奪われる人生なら、 すべて捨ててしまいましょう ~忘れ去られた第七王女による国を巻き込んだ逆転劇~
「……後悔はしていないか?」

 向かい側に座ったディーデリックが、心配そうに声をかけてきた。

「いいえ。もう、この国は私の故郷ではありませんから」

 エリュシアにとって故郷は、母と過ごした離宮だった。そして今は、ディーデリックのいる場所こそが新しい故郷になる。

「君が傷ついているのではないかと、心配だった」
「……少しは、傷ついているかもしれません。でも、それよりも――やっと、前に進めるという気持ちの方が強いんです」
「……それなら、よかった」

 ディーデリックは、安堵したように微笑んだ。
 だが、すぐに彼は表情を引き締める。
 まだ、皇帝という敵が残っている。
 けれど、ようやくエリュシアは母の代から続く因縁から解き放たれた。
 少しぐらいは、安堵してもいいだろう。

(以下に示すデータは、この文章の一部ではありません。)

(* ===== verification/Intset.v ===== *)
(** * The integer set of src/intset.c

    A sorted array of integers stored at the smallest width (2, 4 or 8 bytes)
    that fits every member, in one allocated block.  The record keeps the two
    header fields and the bytes of the flexible [contents] array; every access
    goes through the byte-level reads and writes of the prelude, so an access
    outside of the block shows up as [None].  Hosts are little-endian, where
    [intrev32ifbe] and the [memrevXXifbe] macros are the identity. *)

From stdpp Require Import sorting base list numbers option gmap tactics.
From S2P Require Import Prelude.

Record intset := mk_intset {
  encoding : Z;        (* uint32_t *)
  is_length : Z;       (* uint32_t length *)
  contents : list Z    (* the bytes of contents[] that are allocated *)
}.

Definition INTSET_ENC_INT16 : Z := 2.
Definition INTSET_ENC_INT32 : Z := 4.
Definition INTSET_ENC_INT64 : Z := 8.
Definition sizeof_intset : Z := 8.
Definition SIZE_MAX : Z := UINT64_MAX.

(** ** Operations *)

Definition _intsetValueEncoding (v : Z) : Z :=
  if (v <? INT32_MIN) || (v >? INT32_MAX) then INTSET_ENC_INT64
  else if (v <? INT16_MIN) || (v >? INT16_MAX) then INTSET_ENC_INT32
  else INTSET_ENC_INT16.

Definition _intsetGetEncoded (s : intset) (pos enc : Z) : option Z :=
  if enc =? INTSET_ENC_INT64 then
    bs ← rd_bytes (contents s) (pos * 8) 8; Some (wraps 64 (le_val bs))
  else if enc =? INTSET_ENC_INT32 then
    bs ← rd_bytes (contents s) (pos * 4) 4; Some (wraps 32 (le_val bs))
  else
    bs ← rd_bytes (contents s) (pos * 2) 2; Some (wraps 16 (le_val bs)).

Definition _intsetGet (s : intset) (pos : Z) : option Z :=
  _intsetGetEncoded s pos (u8 (encoding s)).

Definition with_contents (s : intset) (c : list Z) : intset :=
  mk_intset (encoding s) (is_length s) c.
Definition with_length (s : intset) (n : Z) : intset :=
  mk_intset (encoding s) n (contents s).
Definition with_encoding (s : intset) (e : Z) : intset :=
  mk_intset e (is_length s) (contents s).

Definition _intsetSet (s : intset) (pos value : Z) : option intset :=
  if encoding s =? INTSET_ENC_INT64 then
    c ← wr_bytes (contents s) (pos * 8) (le_bytes 8 value); Some (with_contents s c)
  else if encoding s =? INTSET_ENC_INT32 then
    c ← wr_bytes (contents s) (pos * 4) (le_bytes 4 value); Some (with_contents s c)
  else
    c ← wr_bytes (contents s) (pos * 2) (le_bytes 2 value); Some (with_contents s c).

Definition intsetNew : intset := mk_intset INTSET_ENC_INT16 0 [].

Definition intsetAllocSize (s : intset) : option Z :=
  let size := u64 (is_length s * encoding s) in
  _ ← cassert (size <=? SIZE_MAX - sizeof_intset);
  Some (sizeof_intset + size).

Definition intsetResize (junk : nat -> Z) (s : intset) (len : Z) : option intset :=
  let size := u64 (len * encoding s) in
  _ ← cassert (size <=? SIZE_MAX - sizeof_intset);
  Some (with_contents s (realloc junk (contents s) size)).

(** The binary search.  [min], [max] and [mid] are C [int]s; the sum is taken
    on [unsigned int].  Each round narrows [min..max], so [max - min + 1] rounds
    are enough; the search that runs out of fuel is [None]. *)
Fixpoint intsetSearch_loop (fuel : nat) (s : intset) (value min max mid cur : Z)
  : option (Z * Z * Z) :=
  if max >=? min then
    match fuel with
    | O => None
    | S fuel =>
        let mid := s32 (Z.shiftr (u32 (u32 min + u32 max)) 1) in
        cur ← _intsetGet s mid;
        if value >? cur then intsetSearch_loop fuel s value (mid + 1) max mid cur
        else if value <? cur then intsetSearch_loop fuel s value min (mid - 1) mid cur
        else Some (min, mid, cur)
    end
  else Some (min, mid, cur).

Definition intsetSearch (s : intset) (value : Z) : option (bool * Z) :=
  let min := 0 in
  let max := s32 (is_length s - 1) in
  let mid := -1 in
  let cur := -1 in
  let search :=
    '(min, mid, cur) ← intsetSearch_loop (Z.to_nat (max - min + 1)) s value min max mid cur;
    if value =? cur then Some (true, u32 mid) else Some (false, u32 min) in
  if is_length s =? 0 then Some (false, 0)
  else
    last ← _intsetGet s max;
    if value >? last then Some (false, is_length s)
    else
      first ← _intsetGet s 0;
      if value <? first then Some (false, 0) else search.

(** [while(length--) _intsetSet(is,length+prepend,_intsetGetEncoded(is,length,curenc))]:
    every element is widened in place, from the last to the first. *)
Fixpoint intsetUpgrade_loop (len : nat) (s : intset) (prepend curenc : Z) : option intset :=
  match len with
  | O => Some s
  | S len =>
      v ← _intsetGetEncoded s (Z.of_nat len) curenc;
      s ← _intsetSet s (Z.of_nat len + prepend) v;
      intsetUpgrade_loop len s prepend curenc
  end.

Definition intsetUpgradeAndAdd (junk : nat -> Z) (s : intset) (value : Z) : option intset :=
  let curenc := u8 (encoding s) in
  let newenc := _intsetValueEncoding value in
  let len := s32 (is_length s) in
  let prepend := if value <? 0 then 1 else 0 in
  let s := with_encoding s newenc in
  s ← intsetResize junk s (u32 (is_length s + 1));
  _ ← cassert (0 <=? len);
  s ← intsetUpgrade_loop (Z.to_nat len) s prepend curenc;
  s ← (if prepend =? 0 then _intsetSet s (s32 (is_length s)) value else _intsetSet s 0 value);
  Some (with_length s (u32 (is_length s + 1))).

(** The byte count of [intsetMoveTail] is a [uint32_t], the product included. *)
Definition intsetMoveTail_bytes (s : intset) (from : Z) : Z :=
  let bytes := u32 (is_length s - from) in
  if encoding s =? INTSET_ENC_INT64 then u32 (bytes * 8)
  else if encoding s =? INTSET_ENC_INT32 then u32 (bytes * 4)
  else u32 (bytes * 2).

Definition intsetMoveTail (s : intset) (from to : Z) : option intset :=
  let bytes := intsetMoveTail_bytes s from in
  let esize := if encoding s =? INTSET_ENC_INT64 then 8
               else if encoding s =? INTSET_ENC_INT32 then 4 else 2 in
  c ← memmove (contents s) (to * esize) (from * esize) bytes;
  Some (with_contents s c).

Definition intsetAdd (junk : nat -> Z) (s : intset) (value : Z) : option (intset * bool) :=
  let valenc := _intsetValueEncoding value in
  if valenc >? encoding s then
    s ← intsetUpgradeAndAdd junk s value; Some (s, true)
  else
    '(found, pos) ← intsetSearch s value;
    if found : bool then Some (s, false)
    else
      s ← intsetResize junk s (u32 (is_length s + 1));
      s ← (if pos <? is_length s then intsetMoveTail s pos (u32 (pos + 1)) else Some s);
      s ← _intsetSet s (s32 pos) value;
      Some (with_length s (u32 (is_length s + 1)), true).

ディーデリックの肩に、頭を預けてみる。

「……もうひとり、退場してもらわなければならない人がいますね」

 ふと、口から零れ出た。
 母の敵は取れたけれど、突き刺された胸の痛みを忘れたわけではない。

「ああ。きっと、そちらもうまくいくさ」

 あと少し、もう少しだ。皇帝を倒したら、その時こそきっと――。